(* ===== verification/PiiRedaction.v ===== *)
(** * Silencing personal data in recordings

    [media/pii_audio_marker.go], [media/pii_audio_processor.go], the bridge of
    [stt/pii_audio_transcription_bridge.go] and the redaction step of
    [RTPForwarder.Cleanup] ([media/types.go]): transcriptions in which personal
    data was detected mark spans of the call, and when the call ends the spans
    are merged and the recording is rewritten with them silenced.  Files are
    byte lists in a map from paths; the outcome of every system call is an
    argument.  The JSON file with the markers that is written beside the
    recording is not modelled. *)

From Stdlib Require Import Floats.SpecFloat.
From S2P Require Import Prelude GoStrings GoFloat FloatFacts WavFile.
#[local] Open Scope string_scope.
#[local] Open Scope list_scope.
#[local] Open Scope Z_scope.

Definition second : Z := 1000000000.

(** ** Runes

    [[]rune(s)]: a byte that does not start a well-formed UTF-8 sequence is one
    rune of its own. *)

Definition between (lo hi b : Z) : bool := (lo <=? b) && (b <=? hi).
Definition continuation : Z -> bool := between 128 191.

Definition two_bytes (a b : Z) : bool := between 194 223 a && continuation b.
Definition three_bytes (a b c : Z) : bool :=
  ((a =? 224) && between 160 191 b || (between 225 236 a || between 238 239 a) && continuation b ||
   (a =? 237) && between 128 159 b) && continuation c.
Definition four_bytes (a b c d : Z) : bool :=
  ((a =? 240) && between 144 191 b || between 241 243 a && continuation b ||
   (a =? 244) && between 128 143 b) && continuation c && continuation d.

Fixpoint rune_count (l : list Z) : Z :=
  match l with
  | [] => 0
  | a :: l1 =>
    1 + match l1 with
        | [] => 0
        | b :: l2 =>
          if two_bytes a b then rune_count l2 else
          match l2 with
          | [] => rune_count l1
          | c :: l3 =>
            if three_bytes a b c then rune_count l3 else
            match l3 with
            | [] => rune_count l1
            | d :: l4 => if four_bytes a b c d then rune_count l4 else rune_count l1
            end
          end
        end
  end.

(** ** Markers *)

Record PIIMarker := mkPIIMarker {
  pm_StartTime : Z;
  pm_EndTime : Z;
  pm_PIIType : string;
  pm_Confidence : spec_float;
  pm_Transcription : string;
  pm_RedactedText : string
}.

Record PIIAudioMarker := mkPIIAudioMarker {
  am_callUUID : string;
  am_markers : list PIIMarker;
  am_startTime : Z;
  am_enabled : bool
}.

Definition NewPIIAudioMarker (now : Z) (callUUID : string) (enabled : bool) : PIIAudioMarker :=
  mkPIIAudioMarker callUUID [] now enabled.

(** The span given to a transcription. *)
Definition estimatedDuration (transcription : string) : Z :=
  let words := Z.quot (rune_count (map byte_of (String.list_ascii_of_string transcription))) 5 in
  let half := f64_div (f64_of_int 5) (f64_of_int 2) in
  let est := i64 (f64_to_int (- 2 ^ 63) (- 2 ^ 63) (2 ^ 63 - 1) (f64_trunc (f64_div (f64_of_int words) half)) * second) in
  let est := if est <? second then 2 * second else est in
  if 10 * second <? est then 10 * second else est.

Definition MarkPII (now : Z) (piiType transcription redactedText : string) (m : PIIAudioMarker) : PIIAudioMarker :=
  if negb (am_enabled m) then m else
  m <| am_markers := am_markers m ++
    [mkPIIMarker (now - estimatedDuration transcription) now piiType (f64_of_int 1) transcription redactedText] |>.

Record PIIAudioMarkerMetadata := mkPIIAudioMarkerMetadata {
  mm_CallUUID : string;
  mm_RecordingPath : string;
  mm_TotalMarkers : Z;
  mm_Markers : list PIIMarker;
  mm_CreatedAt : Z
}.

Definition GenerateRedactionMetadata (now : Z) (recordingPath : string) (m : PIIAudioMarker) : PIIAudioMarkerMetadata :=
  mkPIIAudioMarkerMetadata (am_callUUID m) recordingPath (flength (am_markers m)) (am_markers m) now.

Record RedactionInterval := mkRedactionInterval {
  ri_StartOffset : Z;
  ri_EndOffset : Z;
  ri_PIIType : string;
  ri_Reason : string
}.

Definition redaction_interval (startTime : Z) (marker : PIIMarker) : RedactionInterval :=
  let startOffset := time_sub (pm_StartTime marker) startTime in
  let endOffset := time_sub (pm_EndTime marker) startTime in
  let startOffset := if startOffset <? 0 then 0 else startOffset in
  let endOffset := if endOffset <? startOffset then i64 (startOffset + 2 * second) else endOffset in
  mkRedactionInterval startOffset endOffset (pm_PIIType marker) "PII detected in transcription".

Definition GetRedactionIntervals (m : PIIAudioMarker) : list RedactionInterval :=
  map (redaction_interval (am_startTime m)) (am_markers m).

(** ** Merging

    The two loops of the sort: [exchange] is one turn of the outer loop, with
    the element [x] at the index of the outer loop. *)

Fixpoint exchange (x : RedactionInterval) (l : list RedactionInterval) : RedactionInterval * list RedactionInterval :=
  match l with
  | [] => (x, [])
  | y :: l =>
    if ri_StartOffset y <? ri_StartOffset x
    then let '(least, rest) := exchange y l in (least, x :: rest)
    else let '(least, rest) := exchange x l in (least, y :: rest)
  end.

Fixpoint exchange_sort (turns : nat) (l : list RedactionInterval) : list RedactionInterval :=
  match turns, l with
  | S turns, x :: l => let '(least, rest) := exchange x l in least :: exchange_sort turns rest
  | _, _ => l
  end.

Definition absorb (current next : RedactionInterval) : RedactionInterval :=
  let current := if ri_EndOffset current <? ri_EndOffset next
                 then current <| ri_EndOffset := ri_EndOffset next |> else current in
  if String.eqb (ri_PIIType current) (ri_PIIType next) then current
  else current <| ri_PIIType := ri_PIIType current +:+ "," +:+ ri_PIIType next |>
               <| ri_Reason := "Multiple PII types detected" |>.

Fixpoint merge_from (current : RedactionInterval) (l : list RedactionInterval) : list RedactionInterval :=
  match l with
  | [] => [current]
  | next :: l =>
    if ri_StartOffset next <=? i64 (ri_EndOffset current + second)
    then merge_from (absorb current next) l
    else current :: merge_from next l
  end.

(** The merged intervals and the argument's slice, which the sort permutes. *)
Definition MergeOverlappingIntervals (intervals : list RedactionInterval)
    : list RedactionInterval * list RedactionInterval :=
  match intervals with
  | [] | [_] => (intervals, intervals)
  | _ =>
    let sorted := exchange_sort (length intervals - 1) intervals in
    (match sorted with [] => [] | current :: rest => merge_from current rest end, sorted)
  end.

(** ** The processor *)

Inductive RedactionType := RedactionSilence | RedactionTone | RedactionNoise | RedactionOther (name : string).

Record PIIAudioProcessor := mkPIIAudioProcessor {
  pp_redactionType : RedactionType;
  pp_sampleRate : Z;
  pp_bytesPerSample : Z
}.

Definition NewPIIAudioProcessor (config : option (RedactionType * Z * Z)) : PIIAudioProcessor :=
  let '(redactionType, sampleRate, bytesPerSample) := default (RedactionSilence, 8000, 2) config in
  mkPIIAudioProcessor
    match redactionType with RedactionOther "" => RedactionSilence | t => t end
    (if sampleRate =? 0 then 8000 else sampleRate)
    (if bytesPerSample =? 0 then 2 else bytesPerSample).

Definition bytesToDuration (p : PIIAudioProcessor) (bytes : Z) : Z :=
  Z.quot (i64 (Z.quot bytes (pp_bytesPerSample p) * second)) (pp_sampleRate p).

Definition durationToBytes (p : PIIAudioProcessor) (d : Z) : Z :=
  i64 (f64_to_int (- 2 ^ 63) (- 2 ^ 63) (2 ^ 63 - 1) (f64_trunc (f64_mul (duration_seconds d) (f64_of_int (pp_sampleRate p)))) *
       pp_bytesPerSample p).

Definition intervalsOverlap (start1 end1 start2 end2 : Z) : bool := (start1 <? end2) && (start2 <? end1).

(** *** The replacements *)

Definition f64_to_int16 (x : spec_float) : Z := f64_to_int 0 (-32768) 32767 (f64_trunc x).

(** The tone's sample number [i]. *)
Definition tone_sample (sampleRate i : Z) : Z :=
  let num := f64_of_int in
  let samplesPerCycle := f64_div (num sampleRate) (num 1000) in
  let phase := f64_div (num i) samplesPerCycle in
  let phase := f64_sub phase (num (f64_to_int (- 2 ^ 63) (- 2 ^ 63) (2 ^ 63 - 1) (f64_trunc phase))) in
  let amplitude := num 16384 in
  if f64_lt phase (f64_div (num 1) (num 4)) then f64_to_int16 (f64_mul amplitude (f64_mul phase (num 4)))
  else if f64_lt phase (f64_div (num 3) (num 4)) then f64_to_int16 (f64_mul amplitude (f64_sub (num 2) (f64_mul phase (num 4))))
  else f64_to_int16 (f64_mul amplitude (f64_sub (f64_mul phase (num 4)) (num 4))).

_What needs to be done_: Begin at the line that has "ri_PIIType : string;" in the entries above; stop after the line that has "let startOffset := if". Transcribe exactly those lines and no others.

_Response box_:
  ri_PIIType : string;
  ri_Reason : string
}.

Definition redaction_interval (startTime : Z) (marker : PIIMarker) : RedactionInterval :=
  let startOffset := time_sub (pm_StartTime marker) startTime in
  let endOffset := time_sub (pm_EndTime marker) startTime in
  let startOffset := if startOffset <? 0 then 0 else startOffset in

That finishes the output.